_Problem statement:_
Among the entries below, find all lines that include "injection" and copy them.

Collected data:
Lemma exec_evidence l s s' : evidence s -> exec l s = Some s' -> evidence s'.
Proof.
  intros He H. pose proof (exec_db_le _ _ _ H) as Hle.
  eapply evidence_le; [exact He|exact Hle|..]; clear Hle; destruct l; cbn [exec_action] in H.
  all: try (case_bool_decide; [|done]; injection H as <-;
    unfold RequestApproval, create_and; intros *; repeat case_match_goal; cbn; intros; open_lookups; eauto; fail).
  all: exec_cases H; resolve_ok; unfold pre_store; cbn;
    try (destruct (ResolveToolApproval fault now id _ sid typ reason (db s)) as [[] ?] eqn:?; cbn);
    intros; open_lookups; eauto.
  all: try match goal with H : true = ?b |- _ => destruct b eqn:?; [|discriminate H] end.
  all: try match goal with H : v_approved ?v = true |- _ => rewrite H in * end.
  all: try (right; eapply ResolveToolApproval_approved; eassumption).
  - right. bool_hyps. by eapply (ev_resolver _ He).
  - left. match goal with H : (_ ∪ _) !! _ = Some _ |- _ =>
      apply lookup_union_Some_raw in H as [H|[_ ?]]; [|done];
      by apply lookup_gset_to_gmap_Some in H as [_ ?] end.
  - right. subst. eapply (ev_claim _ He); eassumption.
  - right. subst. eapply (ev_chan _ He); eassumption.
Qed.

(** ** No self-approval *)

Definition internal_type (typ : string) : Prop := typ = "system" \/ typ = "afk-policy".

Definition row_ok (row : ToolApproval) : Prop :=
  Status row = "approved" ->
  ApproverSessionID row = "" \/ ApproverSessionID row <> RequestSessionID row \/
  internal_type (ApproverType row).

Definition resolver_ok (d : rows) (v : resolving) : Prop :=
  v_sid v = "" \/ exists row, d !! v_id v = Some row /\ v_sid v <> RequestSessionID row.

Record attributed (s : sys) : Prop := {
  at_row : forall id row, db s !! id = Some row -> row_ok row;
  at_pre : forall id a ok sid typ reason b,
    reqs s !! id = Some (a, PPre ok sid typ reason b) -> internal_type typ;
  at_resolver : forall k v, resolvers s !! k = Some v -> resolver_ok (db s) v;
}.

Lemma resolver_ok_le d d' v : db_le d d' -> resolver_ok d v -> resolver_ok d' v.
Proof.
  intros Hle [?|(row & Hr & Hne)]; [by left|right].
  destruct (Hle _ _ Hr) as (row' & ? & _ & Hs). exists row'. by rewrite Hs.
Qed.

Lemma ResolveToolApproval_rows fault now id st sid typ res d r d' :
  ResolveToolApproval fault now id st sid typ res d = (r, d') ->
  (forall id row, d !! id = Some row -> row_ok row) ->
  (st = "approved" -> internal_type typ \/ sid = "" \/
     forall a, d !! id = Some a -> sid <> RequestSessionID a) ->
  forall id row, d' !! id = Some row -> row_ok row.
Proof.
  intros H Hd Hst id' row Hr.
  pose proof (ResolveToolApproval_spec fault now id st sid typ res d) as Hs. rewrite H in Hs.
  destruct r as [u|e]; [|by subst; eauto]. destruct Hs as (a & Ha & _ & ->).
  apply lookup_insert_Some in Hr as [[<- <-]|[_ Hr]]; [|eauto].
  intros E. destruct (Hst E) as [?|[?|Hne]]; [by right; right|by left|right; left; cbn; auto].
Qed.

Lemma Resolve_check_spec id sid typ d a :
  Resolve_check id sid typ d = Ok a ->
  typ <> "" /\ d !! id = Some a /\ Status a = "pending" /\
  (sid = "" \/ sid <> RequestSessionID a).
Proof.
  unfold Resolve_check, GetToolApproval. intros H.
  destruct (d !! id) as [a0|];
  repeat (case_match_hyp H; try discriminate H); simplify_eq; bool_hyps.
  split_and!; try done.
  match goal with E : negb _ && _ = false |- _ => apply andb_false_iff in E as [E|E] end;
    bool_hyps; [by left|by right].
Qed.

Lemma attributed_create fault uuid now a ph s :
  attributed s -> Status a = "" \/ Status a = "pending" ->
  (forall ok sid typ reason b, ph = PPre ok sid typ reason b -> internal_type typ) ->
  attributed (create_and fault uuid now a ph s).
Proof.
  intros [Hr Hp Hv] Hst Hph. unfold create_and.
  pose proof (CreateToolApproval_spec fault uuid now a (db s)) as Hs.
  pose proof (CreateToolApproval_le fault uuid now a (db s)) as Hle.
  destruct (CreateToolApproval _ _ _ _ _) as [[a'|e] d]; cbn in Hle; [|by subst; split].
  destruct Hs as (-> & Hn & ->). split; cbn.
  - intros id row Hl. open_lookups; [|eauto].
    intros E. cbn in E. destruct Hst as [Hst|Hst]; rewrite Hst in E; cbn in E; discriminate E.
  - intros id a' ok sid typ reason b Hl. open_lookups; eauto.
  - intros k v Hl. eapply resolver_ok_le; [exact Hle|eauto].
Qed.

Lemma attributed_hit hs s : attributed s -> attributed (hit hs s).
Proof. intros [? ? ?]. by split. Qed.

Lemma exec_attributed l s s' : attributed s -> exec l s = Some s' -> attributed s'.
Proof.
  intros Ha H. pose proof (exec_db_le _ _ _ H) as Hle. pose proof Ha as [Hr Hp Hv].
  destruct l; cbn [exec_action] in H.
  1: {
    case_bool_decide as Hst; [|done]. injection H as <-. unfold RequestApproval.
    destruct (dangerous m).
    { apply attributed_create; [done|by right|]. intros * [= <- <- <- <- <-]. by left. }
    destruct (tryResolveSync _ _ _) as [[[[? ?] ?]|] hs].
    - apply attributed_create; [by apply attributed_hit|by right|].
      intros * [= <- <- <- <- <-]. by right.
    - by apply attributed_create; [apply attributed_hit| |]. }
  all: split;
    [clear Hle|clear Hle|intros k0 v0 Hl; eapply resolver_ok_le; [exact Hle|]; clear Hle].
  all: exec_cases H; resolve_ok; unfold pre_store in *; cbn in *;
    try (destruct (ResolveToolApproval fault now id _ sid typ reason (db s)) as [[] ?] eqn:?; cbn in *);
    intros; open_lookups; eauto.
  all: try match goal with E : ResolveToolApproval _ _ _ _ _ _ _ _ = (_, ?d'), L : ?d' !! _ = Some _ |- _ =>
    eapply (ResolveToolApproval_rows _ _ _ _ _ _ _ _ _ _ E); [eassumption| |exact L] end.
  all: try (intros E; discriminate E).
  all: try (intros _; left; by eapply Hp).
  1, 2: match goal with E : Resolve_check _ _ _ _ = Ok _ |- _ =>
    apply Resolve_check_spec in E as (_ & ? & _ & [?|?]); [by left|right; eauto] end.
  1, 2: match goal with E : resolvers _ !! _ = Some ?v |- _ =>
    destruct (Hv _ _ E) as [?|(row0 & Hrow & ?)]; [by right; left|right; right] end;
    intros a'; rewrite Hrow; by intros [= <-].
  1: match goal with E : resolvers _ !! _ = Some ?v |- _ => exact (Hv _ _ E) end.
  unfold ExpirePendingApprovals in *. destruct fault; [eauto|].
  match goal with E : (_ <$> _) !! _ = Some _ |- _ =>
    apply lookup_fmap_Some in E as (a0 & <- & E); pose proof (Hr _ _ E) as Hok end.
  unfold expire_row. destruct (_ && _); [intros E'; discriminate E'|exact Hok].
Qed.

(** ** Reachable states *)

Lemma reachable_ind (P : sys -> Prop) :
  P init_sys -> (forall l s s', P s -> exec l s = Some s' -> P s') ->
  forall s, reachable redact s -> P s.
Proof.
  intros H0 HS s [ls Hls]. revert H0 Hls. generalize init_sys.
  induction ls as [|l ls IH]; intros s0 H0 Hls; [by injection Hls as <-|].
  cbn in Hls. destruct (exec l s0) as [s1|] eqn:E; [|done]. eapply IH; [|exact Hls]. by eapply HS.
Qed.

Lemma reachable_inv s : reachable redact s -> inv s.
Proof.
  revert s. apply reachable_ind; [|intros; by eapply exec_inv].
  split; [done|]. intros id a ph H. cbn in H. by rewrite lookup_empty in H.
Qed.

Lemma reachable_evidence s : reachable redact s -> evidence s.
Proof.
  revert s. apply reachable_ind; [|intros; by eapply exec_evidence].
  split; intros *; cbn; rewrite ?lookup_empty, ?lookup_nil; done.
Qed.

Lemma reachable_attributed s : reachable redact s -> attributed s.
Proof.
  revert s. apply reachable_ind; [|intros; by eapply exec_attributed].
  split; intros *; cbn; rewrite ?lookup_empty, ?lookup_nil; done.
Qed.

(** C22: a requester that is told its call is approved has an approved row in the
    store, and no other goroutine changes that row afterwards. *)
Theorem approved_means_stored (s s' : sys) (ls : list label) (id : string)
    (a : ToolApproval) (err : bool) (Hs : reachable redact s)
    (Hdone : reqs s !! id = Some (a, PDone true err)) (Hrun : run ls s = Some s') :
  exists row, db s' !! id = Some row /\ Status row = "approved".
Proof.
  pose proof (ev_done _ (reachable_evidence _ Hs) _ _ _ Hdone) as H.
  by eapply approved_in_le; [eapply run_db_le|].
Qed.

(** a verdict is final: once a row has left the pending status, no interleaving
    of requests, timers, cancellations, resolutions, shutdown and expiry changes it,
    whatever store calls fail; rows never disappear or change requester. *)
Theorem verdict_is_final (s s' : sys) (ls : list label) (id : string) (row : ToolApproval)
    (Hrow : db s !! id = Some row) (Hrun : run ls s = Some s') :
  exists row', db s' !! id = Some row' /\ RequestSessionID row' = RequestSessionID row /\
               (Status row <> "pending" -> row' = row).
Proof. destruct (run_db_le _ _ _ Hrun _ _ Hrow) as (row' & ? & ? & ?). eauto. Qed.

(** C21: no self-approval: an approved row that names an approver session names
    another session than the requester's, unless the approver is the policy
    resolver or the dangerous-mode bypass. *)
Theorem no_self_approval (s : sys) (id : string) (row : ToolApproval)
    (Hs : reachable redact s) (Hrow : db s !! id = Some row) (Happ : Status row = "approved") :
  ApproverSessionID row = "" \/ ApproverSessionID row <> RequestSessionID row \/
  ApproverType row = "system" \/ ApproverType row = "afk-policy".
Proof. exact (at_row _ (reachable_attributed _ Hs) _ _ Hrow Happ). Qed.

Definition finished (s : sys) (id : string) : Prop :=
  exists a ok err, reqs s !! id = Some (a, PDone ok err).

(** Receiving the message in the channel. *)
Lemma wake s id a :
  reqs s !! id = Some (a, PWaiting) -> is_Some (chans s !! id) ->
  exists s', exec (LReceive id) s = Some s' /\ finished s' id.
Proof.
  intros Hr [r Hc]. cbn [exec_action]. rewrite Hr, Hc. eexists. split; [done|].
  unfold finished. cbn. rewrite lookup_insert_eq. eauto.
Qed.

_Answer section:_
  all: try (case_bool_decide; [|done]; injection H as <-;
    case_bool_decide as Hst; [|done]. injection H as <-. unfold RequestApproval.
  induction ls as [|l ls IH]; intros s0 H0 Hls; [by injection Hls as <-|].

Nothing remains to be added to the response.